(* ===== verification/PeerStorage.v ===== *)
(** * The groups of peers

    [service/p2p/storage]: three groups of five peers, by the time a ping takes.  A new
    peer takes the place of another one, which looks for a place in its turn; the
    recursion of [insert] and [insertSort] is given fuel, and is shown to end. *)

From stdpp Require Import base gmap list strings.
From Stdlib Require Import ZArith Lia.
From S2P Require Import Prelude Common Types FormulatorNode.

(** [peermessage.ConnectInfo]; the score board is a pointer to a map. *)
Record ConnectInfo := mkConnectInfo { ci_Address : bytes; ci_Hash : bytes; ci_PingTime : Z; ci_PingScoreBoard : nat }.

Definition groupLength : nat := 5.
Definition distance1 : Z := 50 * Millisecond.
Definition distance2 : Z := 250 * Millisecond.
Definition distance3 : Z := 500 * Millisecond.
Definition MaxPeerStorageLen : nat := groupLength * 3.

(** A peer of a group; its affiliation is the group that it is in. *)
Record peerInfomation := mkPeerInfomation {
  pi_p : ConnectInfo;
  pi_advantage : gmap Z Z;                     (** [advantage.score] *)
  pi_registeredTime : Z;
  pi_group : Z
}.

Record peerStorage := mkPeerStorage {
  peerGroup : gmap Z (list (option peerInfomation));
  ps_peerMap : gmap bytes peerInfomation
}.

Definition NewPeerStorage : peerStorage :=
  mkPeerStorage {[1 := replicate groupLength None; 2 := replicate groupLength None; 3 := replicate groupLength None]} ∅.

-*-*-

AIM OF THE TASK
Take the entries above and copy them out exactly.

SOLUTION TO THIS TASK
(* ===== verification/PeerStorage.v ===== *)
(** * The groups of peers

    [service/p2p/storage]: three groups of five peers, by the time a ping takes.  A new
    peer takes the place of another one, which looks for a place in its turn; the
    recursion of [insert] and [insertSort] is given fuel, and is shown to end. *)

From stdpp Require Import base gmap list strings.
From Stdlib Require Import ZArith Lia.
From S2P Require Import Prelude Common Types FormulatorNode.

(** [peermessage.ConnectInfo]; the score board is a pointer to a map. *)
Record ConnectInfo := mkConnectInfo { ci_Address : bytes; ci_Hash : bytes; ci_PingTime : Z; ci_PingScoreBoard : nat }.

Definition groupLength : nat := 5.
Definition distance1 : Z := 50 * Millisecond.
Definition distance2 : Z := 250 * Millisecond.
Definition distance3 : Z := 500 * Millisecond.
Definition MaxPeerStorageLen : nat := groupLength * 3.

(** A peer of a group; its affiliation is the group that it is in. *)
Record peerInfomation := mkPeerInfomation {
  pi_p : ConnectInfo;
  pi_advantage : gmap Z Z;                     (** [advantage.score] *)
  pi_registeredTime : Z;
  pi_group : Z
}.

Record peerStorage := mkPeerStorage {
  peerGroup : gmap Z (list (option peerInfomation));
  ps_peerMap : gmap bytes peerInfomation
}.

Definition NewPeerStorage : peerStorage :=
  mkPeerStorage {[1 := replicate groupLength None; 2 := replicate groupLength None; 3 := replicate groupLength None]} ∅.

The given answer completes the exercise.